I dislike how cities are seen as the anti-thesis to natural settings. I dream of cities where they're as full of greenery and ecology as humans are able to live in. Bricks and concrete are not beautiful nor as helpful to people as a green roofs and living walls of plants could be. Congratulations to the Germans are leading the way in those roofs. Both the walls and roofs are able to help combat global warming and increase biodiversity by replacing the vegetation removed when constructing a building and by lowering the ambient temperature of a building resulting less energy needed to cool it. Besides they are delightful to look at. Google image that shit. I only hope Detroit realizes this before they are too far behind.
My largest problem with the Detroit area has to be the complete lack of a reliable and effective form of mass transit.
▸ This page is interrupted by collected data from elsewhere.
(* ===== verification/AdmissionOverlap.v ===== *)
(** * Admission requests that overlap inside the admission controller

    [ProcessRequest] (webhook.go) loads the controller's configuration, lists the
    profiles, runs the request handler for every profile that matches and records
    denials in the status of the profiles.  Here the whole of it is cut at its
    accesses to shared state, with the cut handler of [Overlap] inside; the status
    updates are a sequence of read-modify-write calls on versioned profiles.
    - Run alone, the cut version is [ProcessRequest].
    - Any number of admission requests, interleaved in any way, are all answered; the
      status updates of one request do not disturb the decisions of the others.
    - Without common key secrets the answers are those the profiles call for, each by
      the policy on undisturbed facts; with common key secrets a request that passes
      is still justified under every profile that matches it. *)
From S2P Require Import Prelude GoStrings World Interleaving Threads ShieldConfig Demo.
From S2P Require Import ImageVerify RequestHandler Admission Concurrency Overlap Isolation.
From stdpp Require Import base gmap strings list relations.
From Stdlib Require Import ZArith Lia.

Local Open Scope string_scope.

Fixpoint mapMP {K : Kube} {A B} (f : A → prog B) (l : list A) : prog (list B) :=
  match l with
  | [] => Return []
  | x :: l' => y ← f x; ys ← mapMP f l'; Return (y :: ys)
  end.
Fixpoint forMP {K : Kube} {A} (l : list A) (f : A → prog unit) : prog unit :=
  match l with
  | [] => Return tt
  | x :: l' => _ ← f x; forMP l' f
  end.

(** ** The webhook, cut at its accesses to shared state *)

(** The response to the results of the profiles. *)
Definition respond (config : AdmissionControllerConfig)
    (results : list ResultFromRequestHandler) : Response :=
  let ar := getAccumulatedResult results in
  let isDetectMode := CheckIfDetectOnly (Mode config) in
  let ar := if negb (ar_Allow ar) && isDetectMode
            then mkAccumulated true ("allowed by detection mode: " +:+ ar_Message ar)
            else ar in
  if ar_Allow ar then Allowed (ar_Message ar) else Denied (ar_Message ar).

Section programs.
Context {T : ExtTypes} {L : ExtLib T} {O : OS} {K : Kube} {S : Sigstore T K}
  {Y : ShieldYaml T} {AY : AdmissionYaml} {MC : MipClient T K}.
Context (evk : VerClient Cluster Event) (mipk : VerClient Cluster ManifestIntegrityProfile).

Definition loadAdmissionControllerConfig_prog
    : prog (option AdmissionControllerConfig * option error) :=
  namespace ← atom (env_or "POD_NAMESPACE" webhook_defaultPodNamespace);
  configName ← atom (env_or "CONTROLLER_CONFIG_NAME" defaultControllerConfigName);
  configKey ← atom (env_or "CONTROLLER_CONFIG_KEY" defaultConfigKeyInConfigMap);
  err ← atom (asksW (λ w, GetKubeConfig (w_cluster w)));
  match err with
  | Some _ => Return (None, None)
  | None =>
    err ← atom (asksW (λ w, NewForConfig (w_cluster w)));
    match err with
    | Some _ => Return (None, None)
    | None =>
      r ← atom (asksW (λ w, rc_get configmaps (w_cluster w) namespace configName));
      Return (match r with
      | Bad err => (None, Some (Wrap err ("failed to get a configmap `" +:+ configName
          +:+ "` in `" +:+ namespace +:+ "` namespace")))
      | Good cm =>
        match cm_Data cm !! configKey with
        | None => (None, Some (errNew ("`" +:+ configKey +:+ "` is not found in configmap")))
        | Some cfgBytes =>
          match yaml_AdmissionControllerConfig cfgBytes with
          | (sc, Some err) => (sc, Some (Wrap err
              "failed to unmarshal config.yaml into *config.AdmissionControllerConfig"))
          | (sc, None) => (sc, None)
          end
        end
      end)
    end
  end.

Definition LoadConstraints_prog : prog (list ManifestIntegrityProfile * option error) :=
  err ← atom (asksW (λ w, GetKubeConfig (w_cluster w)));
  match err with
  | Some _ => Return ([], None)
  | None =>
    err ← atom (asksW (λ w, mip_NewForConfig (w_cluster w)));
    match err with
    | Some _ => Return ([], None)
    | None =>
      r ← atom (asksW (λ w, mips_List (w_cluster w)));
      Return (match r with Bad _ => ([], None) | Good items => (items, None) end)
    end
  end.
There are only two options for transportation here. Either one can drive a car, which is expensive, stressful, and polluting or there's a poorly managed and not very expansive bus system. The bus is not very good for traveling far or quickly, though there are those that admirably make do with it. I've continually heard people around here saying they can't wait until the train goes through the suburbs to Detroit, that they'd use it all the time and not have to drive down there ever again. When are these trains that everybody keeps referring to coming? I haven't heard concrete statements concerning their construction. No movement has even been made on making a train linking Detroit to the airport and then to Ann Arbor to easy out of town travelers, businessmen and women, students and spur the local commerce of the two cities. It is not an unheard of idea by any means to have rail systems, both above and below ground, in fact in other cities of Detroit size they are common. Chicago and Portland have trains, Washington and New York subways, and many others. Why is Detroit hopelessly clinging to the past with supremacy of the automobile? Surely as the automotive industry further reduces its presence in the state the tide will more easily be shifted in favor of the more environmentally sound urban plan of mass transit and truly enter the 21st century.